- Work required: Copy out the data below, all of it, exactly.

- Records provided:

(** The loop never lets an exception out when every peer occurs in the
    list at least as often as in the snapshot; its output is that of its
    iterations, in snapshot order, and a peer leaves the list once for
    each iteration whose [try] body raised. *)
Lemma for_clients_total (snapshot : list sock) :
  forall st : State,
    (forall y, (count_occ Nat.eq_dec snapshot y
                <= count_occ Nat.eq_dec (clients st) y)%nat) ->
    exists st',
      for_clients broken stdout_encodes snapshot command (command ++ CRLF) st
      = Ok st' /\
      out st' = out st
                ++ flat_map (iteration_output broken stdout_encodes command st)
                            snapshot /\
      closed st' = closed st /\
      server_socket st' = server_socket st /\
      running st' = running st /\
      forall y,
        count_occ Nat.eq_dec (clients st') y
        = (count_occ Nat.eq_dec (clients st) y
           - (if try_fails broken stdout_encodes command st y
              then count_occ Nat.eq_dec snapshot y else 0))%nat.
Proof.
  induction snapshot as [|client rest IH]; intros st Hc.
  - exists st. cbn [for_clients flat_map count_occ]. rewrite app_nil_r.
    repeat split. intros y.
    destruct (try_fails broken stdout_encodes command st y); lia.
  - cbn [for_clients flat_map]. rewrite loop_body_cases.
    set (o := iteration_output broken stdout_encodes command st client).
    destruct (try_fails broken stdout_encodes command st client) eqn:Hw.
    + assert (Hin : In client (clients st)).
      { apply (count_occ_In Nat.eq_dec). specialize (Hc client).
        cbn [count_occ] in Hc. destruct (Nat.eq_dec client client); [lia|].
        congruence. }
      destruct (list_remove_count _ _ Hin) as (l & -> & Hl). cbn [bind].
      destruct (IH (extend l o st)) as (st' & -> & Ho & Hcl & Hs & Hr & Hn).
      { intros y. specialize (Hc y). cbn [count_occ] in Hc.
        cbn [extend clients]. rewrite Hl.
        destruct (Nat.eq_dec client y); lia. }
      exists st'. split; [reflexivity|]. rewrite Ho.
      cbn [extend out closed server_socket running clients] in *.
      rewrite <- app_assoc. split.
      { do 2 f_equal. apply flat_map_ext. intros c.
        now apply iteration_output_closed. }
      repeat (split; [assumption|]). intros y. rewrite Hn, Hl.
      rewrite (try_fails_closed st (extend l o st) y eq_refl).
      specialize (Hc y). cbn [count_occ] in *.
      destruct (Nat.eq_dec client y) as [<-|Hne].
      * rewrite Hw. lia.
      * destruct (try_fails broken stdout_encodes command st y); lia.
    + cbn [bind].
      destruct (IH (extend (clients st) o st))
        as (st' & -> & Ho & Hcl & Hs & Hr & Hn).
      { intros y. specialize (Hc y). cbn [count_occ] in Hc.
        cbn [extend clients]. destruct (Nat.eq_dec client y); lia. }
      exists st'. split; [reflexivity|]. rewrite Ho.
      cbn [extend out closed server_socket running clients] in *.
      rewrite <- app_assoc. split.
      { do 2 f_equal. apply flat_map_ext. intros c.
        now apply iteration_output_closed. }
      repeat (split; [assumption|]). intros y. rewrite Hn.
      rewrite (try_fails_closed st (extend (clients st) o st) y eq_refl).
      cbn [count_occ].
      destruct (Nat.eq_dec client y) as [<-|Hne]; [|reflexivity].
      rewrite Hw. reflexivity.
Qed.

- Answer to the exercise:
(** The loop never lets an exception out when every peer occurs in the
    list at least as often as in the snapshot; its output is that of its
    iterations, in snapshot order, and a peer leaves the list once for
    each iteration whose [try] body raised. *)
Lemma for_clients_total (snapshot : list sock) :
  forall st : State,
    (forall y, (count_occ Nat.eq_dec snapshot y
                <= count_occ Nat.eq_dec (clients st) y)%nat) ->
    exists st',
      for_clients broken stdout_encodes snapshot command (command ++ CRLF) st
      = Ok st' /\
      out st' = out st
                ++ flat_map (iteration_output broken stdout_encodes command st)
                            snapshot /\
      closed st' = closed st /\
      server_socket st' = server_socket st /\
      running st' = running st /\
      forall y,
        count_occ Nat.eq_dec (clients st') y
        = (count_occ Nat.eq_dec (clients st) y
           - (if try_fails broken stdout_encodes command st y
              then count_occ Nat.eq_dec snapshot y else 0))%nat.
Proof.
  induction snapshot as [|client rest IH]; intros st Hc.
  - exists st. cbn [for_clients flat_map count_occ]. rewrite app_nil_r.
    repeat split. intros y.
    destruct (try_fails broken stdout_encodes command st y); lia.
  - cbn [for_clients flat_map]. rewrite loop_body_cases.
    set (o := iteration_output broken stdout_encodes command st client).
    destruct (try_fails broken stdout_encodes command st client) eqn:Hw.
    + assert (Hin : In client (clients st)).
      { apply (count_occ_In Nat.eq_dec). specialize (Hc client).
        cbn [count_occ] in Hc. destruct (Nat.eq_dec client client); [lia|].
        congruence. }
      destruct (list_remove_count _ _ Hin) as (l & -> & Hl). cbn [bind].
      destruct (IH (extend l o st)) as (st' & -> & Ho & Hcl & Hs & Hr & Hn).
      { intros y. specialize (Hc y). cbn [count_occ] in Hc.
        cbn [extend clients]. rewrite Hl.
        destruct (Nat.eq_dec client y); lia. }
      exists st'. split; [reflexivity|]. rewrite Ho.
      cbn [extend out closed server_socket running clients] in *.
      rewrite <- app_assoc. split.
      { do 2 f_equal. apply flat_map_ext. intros c.
        now apply iteration_output_closed. }
      repeat (split; [assumption|]). intros y. rewrite Hn, Hl.
      rewrite (try_fails_closed st (extend l o st) y eq_refl).
      specialize (Hc y). cbn [count_occ] in *.
      destruct (Nat.eq_dec client y) as [<-|Hne].
      * rewrite Hw. lia.
      * destruct (try_fails broken stdout_encodes command st y); lia.
    + cbn [bind].
      destruct (IH (extend (clients st) o st))
        as (st' & -> & Ho & Hcl & Hs & Hr & Hn).
      { intros y. specialize (Hc y). cbn [count_occ] in Hc.
        cbn [extend clients]. destruct (Nat.eq_dec client y); lia. }
      exists st'. split; [reflexivity|]. rewrite Ho.
      cbn [extend out closed server_socket running clients] in *.
      rewrite <- app_assoc. split.
      { do 2 f_equal. apply flat_map_ext. intros c.
        now apply iteration_output_closed. }
      repeat (split; [assumption|]). intros y. rewrite Hn.
      rewrite (try_fails_closed st (extend (clients st) o st) y eq_refl).
      cbn [count_occ].
      destruct (Nat.eq_dec client y) as [<-|Hne]; [|reflexivity].
      rewrite Hw. reflexivity.
Qed.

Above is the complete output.